5. Conclusions and Future Work

This paper proposed a new hybrid method of feature-based and image-based visualisation of similarity mining to identify and classify malware accurately. Our visualisation technique is effectively used to compare malware samples for better communication of their behaviour patterns and faster detection and classification of new malware (zero-day malware). We calculated the similarities between the malware variants using eight different distance measures to generate similarity matrices and to identify the malware family by adopting visualisation of the distance scores. The experimental study of our proposed method involved large datasets of about 75,000 samples with more than two-thirds consisting of malware samples and benign samples forming the rest. By performing similarity mining of the innumerable obfuscations of extended x86 IA-32 (opcodes) found in these malware samples, we were successfully able to detect and classify unknown malware that had escaped from traditional detection methods. The proposed method is efficient and accurate in identifying malware visually due to three main properties observed through our experimental results:(1)Malware opcodes exhibit significant dissimilarity of behaviour patterns as compared to the benign opcodes and hence result in very high true positives(2)For malware programs belonging to the same family, the uniqueness and closeness in similarity can be visually deciphered through the colour-coded distance measures of the similarity matrix and each malware family exhibits a unique visual pattern of the similarity matrix. This property warranties correctness in assigning any new malware to its original malware family from where it was obfuscated(3)The image of the similarity matrix for benign codes is unique with distance measures either close to 0 (red) or close to 1 (yellow) as shown in Figure 12. This property helps in accurately identifying benign codes thereby resulting in almost zero false positives.

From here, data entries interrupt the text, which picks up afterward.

(** X4: the TAXLABELS step reads up to the first semicolon after the
    keyword and no further: in a text that keeps its places when
    lowered, once the keyword is found, the text after that semicolon
    plays no part; and a text without any semicolon yields no label. *)
Theorem taxlabels_block_boundary (a : text) (idx : nat)
    (Halign : lower_aligned a = true)
    (Hkey : Str.find (str "taxlabels") (Str.lower a) = Some idx) :
  (forall b, parse_taxlabels_block (a ++ ";"%char :: b)
             = parse_taxlabels_block (a ++ [";"%char])) /\
  (Str.contains ";" a = false -> parse_taxlabels_block a = []).
Proof.
  assert (L : idx <= length a).
  { apply FindFacts.find_bound in Hkey.
    apply Nat.eqb_eq in Halign. rewrite Halign in Hkey. lia. }
  split.
  - intros b. unfold parse_taxlabels_block.
    rewrite !FindFacts.lower_app, !(FindFacts.find_app _ _ _ _ Hkey).
    rewrite !(ScanFacts.skipn_app_le _ _ _ L).
    destruct (ScanFacts.cut_at_semicolon (skipn idx a) b) as (n & E1 & E2 & E3).
    rewrite E1, E2, E3. reflexivity.
  - intros H. unfold parse_taxlabels_block. rewrite Hkey.
    assert (N : Str.index ";" (skipn idx a) = None).
    { apply StrFacts.index_None. intros F.
      apply StrFacts.skipn_In in F. revert F.
      apply ScanFacts.contains_false, H. }
    rewrite N. reflexivity.
Qed.

Lemma taxlabels_block_boundary_witness :
  parse_taxlabels_block (str "TaxLabels a 'b c'; matrix a AC; taxlabels z;")
  = parse_taxlabels_block (str "TaxLabels a 'b c';") /\
  parse_taxlabels_block (str "taxlabels a b c") = [].
Proof.
  split.
  - apply (proj1 (taxlabels_block_boundary (str "TaxLabels a 'b c'") 0
                        eq_refl eq_refl)
                 (str " matrix a AC; taxlabels z;")).
  - apply (proj2 (taxlabels_block_boundary (str "taxlabels a b c") 0
                        eq_refl eq_refl)).
    reflexivity.
Defined.

(** X5: the MATRIX step, too, reads no further than the first semicolon
    after the keyword: in a text that keeps its places when lowered,
    once the keyword is found, the text after that semicolon plays no
    part. *)
Theorem matrix_block_boundary (a b : text) (midx : nat)
    (Halign : lower_aligned a = true)
    (Hkey : Str.find (str "matrix") (Str.lower a) = Some midx) :
  parse_matrix_block (a ++ ";"%char :: b) = parse_matrix_block (a ++ [";"%char]).
Proof.
  assert (L : midx + 6 <= length a).
  { apply FindFacts.find_bound in Hkey.
    apply Nat.eqb_eq in Halign. rewrite Halign in Hkey. exact Hkey. }
  unfold parse_matrix_block.
  rewrite !FindFacts.lower_app, !(FindFacts.find_app _ _ _ _ Hkey).
  simpl length. rewrite !(ScanFacts.skipn_app_le _ _ _ L).
  destruct (ScanFacts.cut_at_semicolon (skipn (midx + 6) a) b)
    as (n & E1 & E2 & E3).
  rewrite E1, E2, E3. reflexivity.
Qed.

Lemma matrix_block_boundary_witness :
  parse_matrix_block (str "Matrix t1 AC; end; t2 GG;")
  = parse_matrix_block (str "Matrix t1 AC;").
Proof.
  apply (matrix_block_boundary (str "Matrix t1 AC") (str " end; t2 GG;") 0);
    reflexivity.
Defined.

(* ------------------------------------------------------------------ *)
(** ** Rows of a MATRIX block *)

Module MatrixFacts.
Import StrFacts StripFacts TokenFacts FindFacts MatrixBlock.

Lemma linebreak_space (c : ascii) :
  Char.islinebreak c = true -> Char.isspace c = true.
Proof.
  unfold Char.islinebreak, Char.isspace. rewrite !existsb_exists.
  intros (x & Hx & E). exists x. split; [|exact E].
  simpl in *. tauto.
Qed.

Lemma solid_one_line (s : text) : solid s -> one_line s.
Proof.
  unfold solid, one_line. apply List.Forall_impl. intros c Hc. split.
  - apply eqb_neq. intros ->. discriminate Hc.
  - destruct (Char.islinebreak c) eqn:E; [|reflexivity].
    apply linebreak_space in E. congruence.
Qed.

Lemma inline_char (c : ascii) :
  Char.eqb c " " || Char.eqb c TAB = true ->
  Char.isspace c = true /\ Char.eqb c CR = false /\
  Char.islinebreak c = false /\ c <> ";"%char.
Proof.
  intros H. apply orb_true_iff in H. rewrite !eqb_eq in H.
  destruct H as [-> | ->]; repeat split; discriminate.
Qed.

Lemma inline_blank (s : text) : inlineb s = true -> blank s.
Proof.
  unfold inlineb, blank. rewrite forallb_forall, List.Forall_forall.
  intros H c Hc. apply (inline_char c (H c Hc)).
Qed.

Lemma inline_one_line (s : text) : inlineb s = true -> one_line s.
Proof.
  unfold inlineb, one_line. rewrite forallb_forall, List.Forall_forall.
  intros H c Hc. destruct (inline_char c (H c Hc)) as (_ & A & B & _). auto.
Qed.

Lemma inline_no_semicolon (s : text) : inlineb s = true -> ~ In ";"%char s.
Proof.
  unfold inlineb. rewrite forallb_forall. intros H F.
  apply (inline_char _ (H _ F)). reflexivity.
Qed.

Lemma one_line_app (a b : text) : one_line a -> one_line b -> one_line (a ++ b).
Proof. unfold one_line. intros. apply Forall_app. auto. Qed.

(** A line closed by a line feed is one element of [splitlines]. *)
Lemma splitlines_go_line (l rest : text) :
  one_line l ->
  forall cur, Str.splitlines_go cur (l ++ LF :: rest)
              = (rev cur ++ l) :: Str.splitlines_go [] rest.
Proof.
  induction 1 as [|c l [H1 H2] _ IH]; intros cur.
  - simpl. change (Char.eqb LF CR) with false.
    change (Char.islinebreak LF) with true. cbv iota.
    rewrite app_nil_r. reflexivity.
  - simpl. rewrite H1, H2, IH. simpl. rewrite <- app_assoc. reflexivity.
Qed.

(** What follows the last line feed is a last element, unless empty. *)
Lemma splitlines_go_last (l : text) :
  one_line l ->
  forall cur, Str.splitlines_go cur l
              = match rev cur ++ l with [] => [] | x => [x] end.
Proof.
  induction 1 as [|c l [H1 H2] _ IH]; intros cur.
  - simpl. rewrite app_nil_r. destruct cur as [|x cur]; [reflexivity|].
    simpl. destruct (rev cur ++ [x]) eqn:E; [|reflexivity].
    destruct (rev cur); discriminate.
  - simpl. rewrite H1, H2, IH. simpl. rewrite <- app_assoc. reflexivity.
Qed.

Lemma matrix_rows_cons (raw : text) (rest : list text) :
  matrix_rows (raw :: rest) =
  match Str.strip raw with
  | [] => matrix_rows rest
  | line =>
      if skipped_line line then matrix_rows rest
      else match tokenize line with
           | [] => matrix_rows rest
           | tok0 :: _ => tok0 :: matrix_rows rest
           end
  end.
Proof. simpl. destruct (Str.strip raw); reflexivity. Qed.

Lemma lstrip_blank (s : text) : blank s -> Str.lstrip s = [].
Proof.
  induction 1 as [|c s Hc _ IH]; [reflexivity|]. simpl. rewrite Hc. exact IH.
Qed.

We have also performed a comparison of the most commonly used classifier, namely, Sequential Minimum Optimisation (SMO) algorithm of support vector machine (SVM) with four different kernels such as Normalised Polynomial Kernel, Polynomial Kernel, Radial Basis Function (RBF), and Pearson VII kernel function (PUK). The data mining based detection system implemented for this study to detect obfuscated malware has achieved high true positive (TP) rate of about 98.6% and low false positive (FP) rate of less than 2%, which has not been achieved in literature so far. With almost 99% accuracy achieved in the case of SMO-Normalised Polynomial Kernel, we envisage that our visualisation approach using similarity mining would effectively differentiate the behaviour patterns of zero-day malware and would enable security analysts to detect and classify new malware (zero-day malware) quickly and accurately. These results are much higher than those reported in literature; this paper has taken a step further in contributing to the evolving realm of visualisation techniques used in the information security field.

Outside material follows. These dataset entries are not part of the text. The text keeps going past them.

(** The part of [process_row] under [if has_value(doi)], then the rest. *)
Definition stage_doi (restart : list string -> M.t (W := W) outcome)
    (crossref_max_retries : Z)
    (row : list string) (current_row : gmap string string)
    (record_type : option string) (doi : string) : M.t (W := W) outcome :=
  if has_value doi then
    (* Normalise DOI *)
    let! norm_doi := M.call (get_normalised_DOI env doi) in
    let! (current_row, doi) :=
      match norm_doi with
      | Some norm_doi =>
          if negb (String.eqb norm_doi doi) then
            let! _ := M.log INFO MESSAGES.doi_norm [doi; norm_doi] in
            M.ret (<["doi" := norm_doi]> current_row, norm_doi)
          else M.ret (current_row, doi)
      | None => M.ret (current_row, doi)
      end in
    (* include crossref metadata *)
    if negb (no_crossref_lookup cfg) then
      let! crossref_result := M.call (get_metadata_from_crossref env doi) in
      let! crossref_result :=
        retry_crossref (Z.to_nat crossref_max_retries) doi crossref_result in
      match crossref_result with
      | CrossrefData doi_type prefix data =>
          let record_type := Some doi_type in
          let! _ := M.log INFO
                      ("Crossref: DOI resolved: " ++ doi ++ " [" ++ doi_type ++ "]")
                      [] in
          let current_row := <["indexed_in_crossref" := "TRUE"]> current_row in
          let! current_row :=
            (fix loop (items : list (string * option string))
                 (current_row : gmap string string)
               : M.t (W := W) (gmap string string) :=
               match items with
               | (key, value) :: items' =>
                   let! new_value :=
                     _process_crossref_results current_row (row_num cfg)
                       prefix key value in
                   let! current_row := overwrite current_row key new_value in
                   loop items' current_row
               | [] => M.ret current_row
               end) data current_row in
          stage_pubmed row current_row record_type doi
      | CrossrefError error_msg =>
          let! _ := M.log ERROR
                      "Line %s: Crossref: Error while trying to resolve DOI %s: %s"
                      [str (row_num cfg); doi; error_msg] in
          let current_row := <["indexed_in_crossref" := "FALSE"]> current_row in
          (* lookup ISBNs in crossref and try to find a correct DOI *)
          let! additional_isbns :=
            M.lift (list_gets row (additional_isbn_columns cfg)) in
          let! (found_doi, r_type) :=
            _isbn_lookup current_row (row_num cfg) additional_isbns
              (DOABAnalysis.isbn_handling (doab_analysis cfg)) in
          let record_type :=
            match r_type with Some t => Some t | None => record_type end in
          match found_doi with
          | Some found_doi => integrate_and_restart restart row found_doi
          | None => stage_pubmed row current_row record_type doi
          end
      end
    else stage_pubmed row current_row record_type doi
  else stage_doaj row current_row record_type.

As future work, the results of similarity mining forming images of matrices would be analysed in arriving at image or graphical-signatures for different malware families. Tools could further be developed to process these image patterns as graphical-signatures to detect malware variants automatically. In addition, the proposed similarity mining based detection and classification of malware could be studied in terms of efficiency in the security analysts’ speed and performance within real-time environments. Variations in the parameters such as distance measures, SVM kernels, and image colours used could be studied for their effect, and these investigations could lead to the proposal and use of more advanced feature selection techniques. Research findings in this direction would play a key role when more computing memory and time for processing the extracted features are required by very large datasets due to Big Data and IoT predictions of the future.

Data Availability

The data used to support the findings of this study are available from the corresponding author upon request.

Disclosure

This research did not receive specific funding but was performed as part of the employment of the authors.

Conflicts of Interest

The authors declare that there are no conflicts of interest regarding the publication of this paper.